* **DATA EXTRACT**:
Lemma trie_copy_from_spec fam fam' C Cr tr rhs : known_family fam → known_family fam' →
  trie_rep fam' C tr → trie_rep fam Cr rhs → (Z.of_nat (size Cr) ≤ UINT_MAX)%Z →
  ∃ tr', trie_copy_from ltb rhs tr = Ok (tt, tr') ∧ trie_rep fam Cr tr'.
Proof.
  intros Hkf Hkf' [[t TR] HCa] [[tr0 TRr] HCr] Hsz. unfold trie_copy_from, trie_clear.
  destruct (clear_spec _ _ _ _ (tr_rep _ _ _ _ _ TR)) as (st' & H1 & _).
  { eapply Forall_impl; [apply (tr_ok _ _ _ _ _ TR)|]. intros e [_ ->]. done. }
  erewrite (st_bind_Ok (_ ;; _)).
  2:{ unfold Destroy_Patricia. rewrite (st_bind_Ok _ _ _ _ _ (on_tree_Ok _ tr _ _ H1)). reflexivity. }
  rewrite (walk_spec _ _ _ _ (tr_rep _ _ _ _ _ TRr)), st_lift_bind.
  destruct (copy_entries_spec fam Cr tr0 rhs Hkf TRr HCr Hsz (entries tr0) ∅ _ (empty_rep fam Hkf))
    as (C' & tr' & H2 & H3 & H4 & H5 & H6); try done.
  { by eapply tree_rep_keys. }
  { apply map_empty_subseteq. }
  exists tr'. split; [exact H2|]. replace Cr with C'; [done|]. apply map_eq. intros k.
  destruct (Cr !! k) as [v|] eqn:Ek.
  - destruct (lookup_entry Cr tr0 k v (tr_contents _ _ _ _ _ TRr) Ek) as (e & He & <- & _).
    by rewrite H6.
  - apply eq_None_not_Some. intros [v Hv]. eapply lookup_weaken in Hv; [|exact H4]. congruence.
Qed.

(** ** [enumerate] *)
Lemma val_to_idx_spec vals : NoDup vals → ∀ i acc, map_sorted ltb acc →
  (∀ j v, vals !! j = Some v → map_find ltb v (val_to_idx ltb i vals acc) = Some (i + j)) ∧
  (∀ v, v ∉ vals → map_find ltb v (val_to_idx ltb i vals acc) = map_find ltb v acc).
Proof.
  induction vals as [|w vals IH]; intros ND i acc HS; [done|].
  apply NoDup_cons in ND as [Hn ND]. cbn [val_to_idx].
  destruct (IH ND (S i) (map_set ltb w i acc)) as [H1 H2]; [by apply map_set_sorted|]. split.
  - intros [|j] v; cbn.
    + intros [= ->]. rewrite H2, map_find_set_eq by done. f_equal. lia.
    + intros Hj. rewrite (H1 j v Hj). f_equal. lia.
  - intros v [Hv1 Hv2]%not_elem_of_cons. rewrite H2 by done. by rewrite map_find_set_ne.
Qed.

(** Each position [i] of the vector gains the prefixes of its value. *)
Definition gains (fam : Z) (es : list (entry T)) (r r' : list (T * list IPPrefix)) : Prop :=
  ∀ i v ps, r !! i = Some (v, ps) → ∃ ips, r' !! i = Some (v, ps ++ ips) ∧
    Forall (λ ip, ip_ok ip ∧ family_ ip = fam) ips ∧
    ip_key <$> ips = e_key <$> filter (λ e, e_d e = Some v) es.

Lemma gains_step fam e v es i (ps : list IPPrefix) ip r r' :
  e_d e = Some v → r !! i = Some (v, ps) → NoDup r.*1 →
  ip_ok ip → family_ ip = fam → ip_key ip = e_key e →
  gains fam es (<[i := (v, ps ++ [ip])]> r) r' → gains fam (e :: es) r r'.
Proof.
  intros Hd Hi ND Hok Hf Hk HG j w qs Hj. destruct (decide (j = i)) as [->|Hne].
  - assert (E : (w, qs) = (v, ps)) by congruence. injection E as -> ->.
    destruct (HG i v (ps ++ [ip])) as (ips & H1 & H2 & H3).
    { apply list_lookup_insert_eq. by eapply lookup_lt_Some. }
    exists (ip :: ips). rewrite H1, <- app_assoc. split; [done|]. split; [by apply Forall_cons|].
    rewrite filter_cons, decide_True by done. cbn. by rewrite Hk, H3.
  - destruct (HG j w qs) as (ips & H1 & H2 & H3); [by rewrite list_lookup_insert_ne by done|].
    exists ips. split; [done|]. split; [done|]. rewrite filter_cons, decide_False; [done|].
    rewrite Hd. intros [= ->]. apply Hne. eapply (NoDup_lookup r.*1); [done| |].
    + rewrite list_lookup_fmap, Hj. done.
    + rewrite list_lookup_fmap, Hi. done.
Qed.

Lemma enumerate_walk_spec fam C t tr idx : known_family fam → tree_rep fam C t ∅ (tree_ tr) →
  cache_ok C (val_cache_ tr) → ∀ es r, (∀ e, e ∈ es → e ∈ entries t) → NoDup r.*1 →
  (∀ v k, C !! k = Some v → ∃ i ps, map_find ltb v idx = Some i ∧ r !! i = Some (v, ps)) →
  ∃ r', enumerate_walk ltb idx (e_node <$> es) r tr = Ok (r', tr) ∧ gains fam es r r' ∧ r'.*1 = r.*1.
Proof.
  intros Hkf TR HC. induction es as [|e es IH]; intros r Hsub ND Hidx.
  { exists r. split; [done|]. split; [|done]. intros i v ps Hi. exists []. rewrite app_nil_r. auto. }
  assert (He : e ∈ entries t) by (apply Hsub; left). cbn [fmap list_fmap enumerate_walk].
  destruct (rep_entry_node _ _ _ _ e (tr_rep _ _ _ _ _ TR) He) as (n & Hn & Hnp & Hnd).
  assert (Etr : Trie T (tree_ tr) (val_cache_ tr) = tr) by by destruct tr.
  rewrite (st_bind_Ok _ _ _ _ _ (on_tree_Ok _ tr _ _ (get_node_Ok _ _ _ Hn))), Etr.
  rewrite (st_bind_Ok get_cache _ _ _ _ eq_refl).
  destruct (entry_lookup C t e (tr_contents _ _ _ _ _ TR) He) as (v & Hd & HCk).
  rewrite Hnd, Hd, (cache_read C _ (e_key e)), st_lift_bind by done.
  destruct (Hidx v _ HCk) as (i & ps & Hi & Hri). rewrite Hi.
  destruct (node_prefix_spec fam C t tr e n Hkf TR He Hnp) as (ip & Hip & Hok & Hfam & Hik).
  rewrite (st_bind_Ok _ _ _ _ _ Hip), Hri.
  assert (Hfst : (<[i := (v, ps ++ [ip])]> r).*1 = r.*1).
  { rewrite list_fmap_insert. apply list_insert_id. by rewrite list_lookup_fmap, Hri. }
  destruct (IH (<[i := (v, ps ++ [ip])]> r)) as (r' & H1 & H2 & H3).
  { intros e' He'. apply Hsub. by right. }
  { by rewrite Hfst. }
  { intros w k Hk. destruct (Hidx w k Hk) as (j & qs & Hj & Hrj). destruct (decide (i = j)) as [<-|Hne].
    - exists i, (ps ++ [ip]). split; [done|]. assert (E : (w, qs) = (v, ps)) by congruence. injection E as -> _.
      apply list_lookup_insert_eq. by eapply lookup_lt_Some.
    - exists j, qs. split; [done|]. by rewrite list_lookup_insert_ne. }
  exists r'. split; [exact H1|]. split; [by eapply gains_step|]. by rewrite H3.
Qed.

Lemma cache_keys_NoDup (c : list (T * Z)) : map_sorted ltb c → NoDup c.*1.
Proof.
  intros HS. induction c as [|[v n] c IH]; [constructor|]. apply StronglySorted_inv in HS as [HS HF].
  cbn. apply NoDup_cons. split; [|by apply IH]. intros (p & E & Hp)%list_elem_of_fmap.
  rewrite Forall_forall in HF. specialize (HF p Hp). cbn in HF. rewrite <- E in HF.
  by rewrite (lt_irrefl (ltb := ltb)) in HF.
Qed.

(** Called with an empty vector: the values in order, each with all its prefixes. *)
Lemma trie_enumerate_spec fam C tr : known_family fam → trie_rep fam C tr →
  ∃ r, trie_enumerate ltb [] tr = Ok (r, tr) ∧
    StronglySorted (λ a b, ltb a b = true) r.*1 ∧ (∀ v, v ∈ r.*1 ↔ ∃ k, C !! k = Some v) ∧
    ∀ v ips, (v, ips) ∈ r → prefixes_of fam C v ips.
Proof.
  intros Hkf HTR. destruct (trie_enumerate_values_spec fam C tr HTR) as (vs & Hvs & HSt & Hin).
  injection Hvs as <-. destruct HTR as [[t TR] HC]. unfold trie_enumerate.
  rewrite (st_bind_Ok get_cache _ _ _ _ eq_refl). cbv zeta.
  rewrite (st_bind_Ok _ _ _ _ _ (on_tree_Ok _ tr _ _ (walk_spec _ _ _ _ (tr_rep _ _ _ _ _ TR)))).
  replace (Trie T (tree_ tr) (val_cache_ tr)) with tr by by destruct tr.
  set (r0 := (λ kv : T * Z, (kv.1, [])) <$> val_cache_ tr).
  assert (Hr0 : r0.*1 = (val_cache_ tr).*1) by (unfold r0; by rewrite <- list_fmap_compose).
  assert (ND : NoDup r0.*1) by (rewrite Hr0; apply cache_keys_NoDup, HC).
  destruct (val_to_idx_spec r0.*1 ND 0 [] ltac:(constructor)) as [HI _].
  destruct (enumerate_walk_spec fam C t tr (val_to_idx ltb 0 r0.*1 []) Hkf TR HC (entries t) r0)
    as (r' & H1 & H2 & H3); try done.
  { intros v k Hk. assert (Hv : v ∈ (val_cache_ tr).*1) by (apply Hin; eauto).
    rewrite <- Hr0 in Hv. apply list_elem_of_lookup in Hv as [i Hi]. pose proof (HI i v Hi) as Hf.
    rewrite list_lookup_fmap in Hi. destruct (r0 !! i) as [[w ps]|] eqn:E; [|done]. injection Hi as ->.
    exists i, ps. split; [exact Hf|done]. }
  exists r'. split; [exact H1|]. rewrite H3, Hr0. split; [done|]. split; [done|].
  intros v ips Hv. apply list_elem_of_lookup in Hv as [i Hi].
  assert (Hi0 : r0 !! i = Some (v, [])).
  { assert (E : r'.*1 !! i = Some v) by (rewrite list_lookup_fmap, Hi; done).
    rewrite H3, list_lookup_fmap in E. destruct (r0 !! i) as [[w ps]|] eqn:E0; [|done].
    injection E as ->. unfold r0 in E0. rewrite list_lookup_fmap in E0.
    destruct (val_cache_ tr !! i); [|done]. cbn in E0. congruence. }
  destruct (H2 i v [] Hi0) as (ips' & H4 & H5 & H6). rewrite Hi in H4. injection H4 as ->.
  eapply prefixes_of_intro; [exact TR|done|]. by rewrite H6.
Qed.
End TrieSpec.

* **TASK DIRECTIONS**: Search the listing for "entries" and copy each line holding it.

* **SOLUTION FOR THIS EXERCISE**:
  destruct (copy_entries_spec fam Cr tr0 rhs Hkf TRr HCr Hsz (entries tr0) ∅ _ (empty_rep fam Hkf))
  cache_ok C (val_cache_ tr) → ∀ es r, (∀ e, e ∈ es → e ∈ entries t) → NoDup r.*1 →
  assert (He : e ∈ entries t) by (apply Hsub; left). cbn [fmap list_fmap enumerate_walk].
  destruct (enumerate_walk_spec fam C t tr (val_to_idx ltb 0 r0.*1 []) Hkf TR HC (entries t) r0)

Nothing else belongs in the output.